Ask HN: I got my dream job and now I'm depressed - newjobhelp
Hi HN,
I recently got a new job. It&#x27;s my dream job and at a company I&#x27;ve wanted to work at for a very long time.<p>I applied once straight out of college but didn&#x27;t make it through the interviews - so I worked somewhere else, building up my skills and eventually re-applying a couple of years later. They accepted me! I could not have been more excited, this company was everything I had wanted.<p>Except now I&#x27;m here. A lot of stuff is a mess. There is technical debt everywhere. Undocumented code bases that haven&#x27;t been touched in years and maddening internal processes. I&#x27;m absolutely depressed as a result because I held this company on such a pedalstool only to find the inside rotting away. I have no sense of ownership of my work and I&#x27;m struggling with motivation.<p>I don&#x27;t know what to do and so I am looking for advice. Is this just life and I should just man up and get on with it or should I accept my mistake and look for something else?
======
malux85
Welcome to software engineering, there always a lot of technical debt, there’s
always undocumented parts, and there’s often annoying processes (usually for a
reason)

Here’s some advice / observations from someone with a few miles on the clock:

The fact that you can see lots of areas for improvement is promising! It means
you’re a good engineer! But remember that coding at a large organisation is a
social activity, so seek mentors, suggest changes (and listen to feedback) and
always leave the code in a state better than you found it.

If everybody does that the heath of the codebase will improve.

It may feel overwhelming the sheer amount of fixes that seem to be required,
but remember that it’s not your responsibility to fix everything, and “how do
you eat an elephant? One bite at a time”

If you’re suffering depression that’s not purely job dissatisfaction go get
some help.

Also personal hobbies to keep some variation - coding or non-coding, you need
a break

Good luck on your journey!

------
p0d
I was talking to a 70 year old friend recently. He concluded your third job
tends to be the good one. I imagine the number is not the important factor. I
think the message is we live and learn.

------
q-base
You answer your question in the last paragraph. Yes that is life.

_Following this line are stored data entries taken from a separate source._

(* ===== verification/Compaction.v ===== *)
(** * Compaction

    [crates/infralens-storage/src/compaction.rs]: all SSTables of a signal
    are read, concatenated into one and deleted. *)

From Stdlib Require Import ZArith Lia Sorted Permutation Ascii.
From stdpp Require Import base tactics list numbers option strings gmap.
From S2P Require Import Prelude Text Float64 Codec Model Wal Fs Hash ZoneMap Bloom Arrow SSTable Partition.

(** The file system and the signal partition a compaction works on. *)
Abbreviation spio := (st (Fs * SignalPartition) StorageError).

Definition on_fs {S A} (m : io A) : st (Fs * S) StorageError A :=
  st_on fst (fun w s => (w, snd s)) m.

Section Compaction.
Context {libs : Libs}.

(** The successful items of an iterator of results. *)
Definition ok_batches (rs : list (outcome StorageError RecordBatch)) : list RecordBatch := filter_map ok rs.

Definition COMPACT_BATCH : nat := Z.to_nat 65536.

(** One input: a missing file, a file that cannot be opened and a batch that
    cannot be decoded are skipped. *)
Definition read_input (acc : list RecordBatch) (m : SSTableMeta) : io (list RecordBatch) :=
  w ← st_get;
  if exists_file (meta_parquet_path m) w then
    r ← st_try (read_parquet (meta_parquet_path m) COMPACT_BATCH);
    mret (match r with Ret rs => acc ++ ok_batches rs | _ => acc end)
  else mret acc.

Fixpoint read_inputs (acc : list RecordBatch) (ms : list SSTableMeta) : io (list RecordBatch) :=
  match ms with
  | [] => mret acc
  | m :: ms => acc' ← read_input acc m; read_inputs acc' ms
  end.

(** The values [zm.observe_timestamp] is called on for one batch.  The time
    columns of the three schemas are not nullable, so the value of a null
    slot does not matter. *)
Definition batch_times (b : RecordBatch) : list Z :=
  let col := match column_by_name b "timestamp_ns" with
             | Some c => Some c
             | None => column_by_name b "start_time_ns"
             end in
  match col with
  | Some (UInt64Array l) => map (default 0) l
  | _ => []
  end.

Definition total_rows (bs : list RecordBatch) : Z := zsum (map (fun b => Z.of_nat (num_rows b)) bs).

(** Create, encode and write the merged file, then [sync_data] on it. *)
Definition write_merged (p : path) (s : Schema) (bs : list RecordBatch) : io unit :=
  _ ← create_file p;
  bytes ← st_lift (ok_or (encode_parquet s bs) (Parquet "write"));
  _ ← write_file p bytes;
  _ ← syscall (fun w => if exists_file p w then (Ret tt, w) else (Fail (Io "not found"), w));
  syscall (mret tt).

Definition delete_file (p : path) : io unit := _ ← st_try (F := StorageError) (remove_file p); mret tt.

You work
hard to achieve your goals(sometimes even others goals that you have mistaken
as your own) and once you get there you realize that it was not Nirvana.
Having the job/car/house/lifestyle/etc. you dreamed of your entire life still
comes with a lot of issues.

We tend to think of our life in terms of; when only I get X then my life will
be complete. Guess what. It won't. You will still be the same person - only
with X. That job/car/spouse/house you put on a pedestal comes with a lot of
issues as well.

It is absolutely okay to realize that the dream job perhaps wasn't so. Perhaps
somewhere else is a better fit. You should not be afraid to change. It is only
if you keep changing jobs to find out that everything there is not as expected
- then perhaps you should look in the mirror for the common denominator.

------
brudgers
If you're afflicted with _clinical_ depression, a good step may be to talk
with a licensed clinical therapist to address a medical issue. If you're not
experiencing _clinical_ depression, then exploring your current employment
options and formulating new career goals might more reasonable. Good luck.

------
slipwalker
_I 'm struggling with motivation_ my suggestion here is to check "discipline
beats motivation" ( [https://iheartintelligence.com/2016/11/17/discipline-
beats-m...](https://iheartintelligence.com/2016/11/17/discipline-beats-
motivation/) ).

You don't need motivation, just discipline to build habits... it's non
consequential whether or not you will ( eventually ) change jobs, everywhere
will be a challenge if you lean on motivation.

------
mbiondi
Take it as a life lesson. Lots of places are not as rosy on the inside as they
appear from the outside.

If the place is a mess that might mean there's an opportunity for you to
shine. I would take it as a challenge and try to push the bar higher.

------
segmondy
Shut up and get to work. That's why the company hired you, because they have
problems. Be a part of the solution and not part of the problem by whining
about not having a sense of ownership. Step up and own things, start fixing
shit, start documenting things and fixing the mess.